Estudo indica que o núcleo da Terra libera metais preciosos para as camadas superiores do planeta
Pesquisadores da Universidade de Göttingen identificaram a liberação de metais preciosos, como ouro e rutênio, do núcleo da Terra para as camadas superiores. A descoberta, publicada na revista Nature, baseou-se na análise de rochas basálticas do Havaí. O estudo indica a existência de trocas materiais entre o núcleo e o manto terrestre

Pesquisadores da Universidade de Göttingen, na Alemanha, identificaram indícios de que o núcleo da Terra libera pequenas quantidades de metais preciosos, como ouro e rutênio, para as camadas superiores do planeta. O estudo, publicado na revista Nature e apresentado em 21 de maio de 2025, contou com a participação do geoquímico Nils Messling e traz novas evidências sobre a dinâmica interna terrestre.

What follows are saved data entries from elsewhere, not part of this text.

(** ** Vocabulary of the statements *)

(** A broken-pipe transport error: a [RequestError] whose message contains
    ["Broken pipe"] (the test of line 101). *)
Definition is_broken_pipe (r : result string) : bool :=
  match r with
  | Raised (RequestError msg) => contains "Broken pipe" msg
  | _ => false
  end.

(** The exception [time.sleep] raises for a length, if it raises. *)
Definition sleep_error (seconds : Z) : option exn :=
  if ((seconds <? - sleep_limit) || (sleep_limit <? seconds))%Z
  then Some (OtherError "OverflowError")
  else if (seconds <? 0)%Z
       then Some (ValueError "sleep length must be non-negative")
       else None.

(** The outcomes the retry loop has a branch for: a text, or one of the two
    exception classes of its [except] clauses. *)
Definition handled (r : result string) : bool :=
  match r with
  | Ok _ | Raised UnknownValueError | Raised (RequestError _) => true
  | Raised _ => false
  end.

(** What a chunk's retry loop logs when every attempt in [attempts] ends in
    a broken pipe. *)
Definition retry_events (retry_delay : Z) (audio_data : AudioSegment)
    (attempts : list nat) : list event :=
  flat_map
    (fun attempt =>
       [Recognize audio_data; Stdout (retry_message attempt retry_delay); Sleep retry_delay])
    attempts.

(** What the loop over the chunks logs when it makes no attempt at all. *)
Fixpoint scratch_events (i : nat) (chunks : list AudioSegment) : list event :=
  match chunks with
  | [] => []
  | chunk :: rest =>
      Export (temp_chunk_file i) chunk :: Remove (temp_chunk_file i)
        :: scratch_events (S i) rest
  end.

A análise focou em rochas basálticas escuras do Havaí, originadas por plumas de magma que ascendem das profundezas. Nessas amostras, a equipe detectou a presença de rutênio, um dos elementos mais raros da Terra. O ponto central da descoberta reside na composição isotópica desse metal, que não coincide com a de meteoritos ou com materiais habituais do manto, levando os cientistas a concluírem que a substância provém da fronteira entre o núcleo e o manto.
Historicamente, acredita-se que durante a formação da Terra, há cerca de 4,5 bilhões de anos, o planeta estava em estado líquido, o que fez com que elementos pesados como platina, ouro e rutênio afundassem para o centro. Esse processo resultou na retenção de mais de 99,95% dos metais preciosos no núcleo terrestre antes do resfriamento e solidificação da crosta. Embora meteoritos ricos nesses metais tenham atingido a superfície há bilhões de anos, a análise do rutênio nas rochas havaianas permitiu diferenciar a origem desses elementos, indicando que parte do material não veio da superfície ou de impactos externos.
Estruturalmente, o núcleo da Terra possui uma parte interna sólida de ferro e níquel, com raio de 1.221 quilômetros, e um núcleo externo líquido envolto pelo manto. Na zona de contato entre essas camadas, o calor intenso pode criar plumas de rocha superaquecida que transportam traços de metais pesados até regiões vulcânicas. De acordo com o coautor Matthias Willbold, esse mecanismo explica a formação de ilhas oceânicas como o Havaí, transformando as rochas vulcânicas em arquivos naturais do interior profundo do planeta.
A descoberta valida uma hipótese discutida há quatro décadas de que o núcleo não é completamente isolado do manto. Apesar da diferença de densidade entre as camadas, comparada por Messling à relação entre óleo e água, os sinais nas rochas sugerem a existência de trocas materiais. Estima-se que esse processo possa levar entre 500 milhões e 1 bilhão de anos para se completar, possivelmente ocorrendo desde os primórdios da história terrestre.
A relevância do estudo foi destacada por Jesse Reimink, da Pennsylvania State University, e Helen Williams, da Universidade de Cambridge, que apontaram a pesquisa como uma nova via para compreender a evolução interna do planeta e a contribuição do núcleo para o manto.
Embora a descoberta tenha alto valor científico, ela não viabiliza a mineração. A quantidade de ouro encontrada nas rochas é extremamente reduzida e o núcleo permanece inacessível à tecnologia humana; o Poço Superprofundo de Kola, na Rússia, representa a perfuração mais profunda já realizada, mas ainda está distante dessa região. Atualmente, a ciência ainda não determinou o volume exato de ouro que chega à superfície nem o tempo preciso desse transporte, mas os dados confirmam que a Terra mantém uma dinâmica interna mais ativa do que se supunha.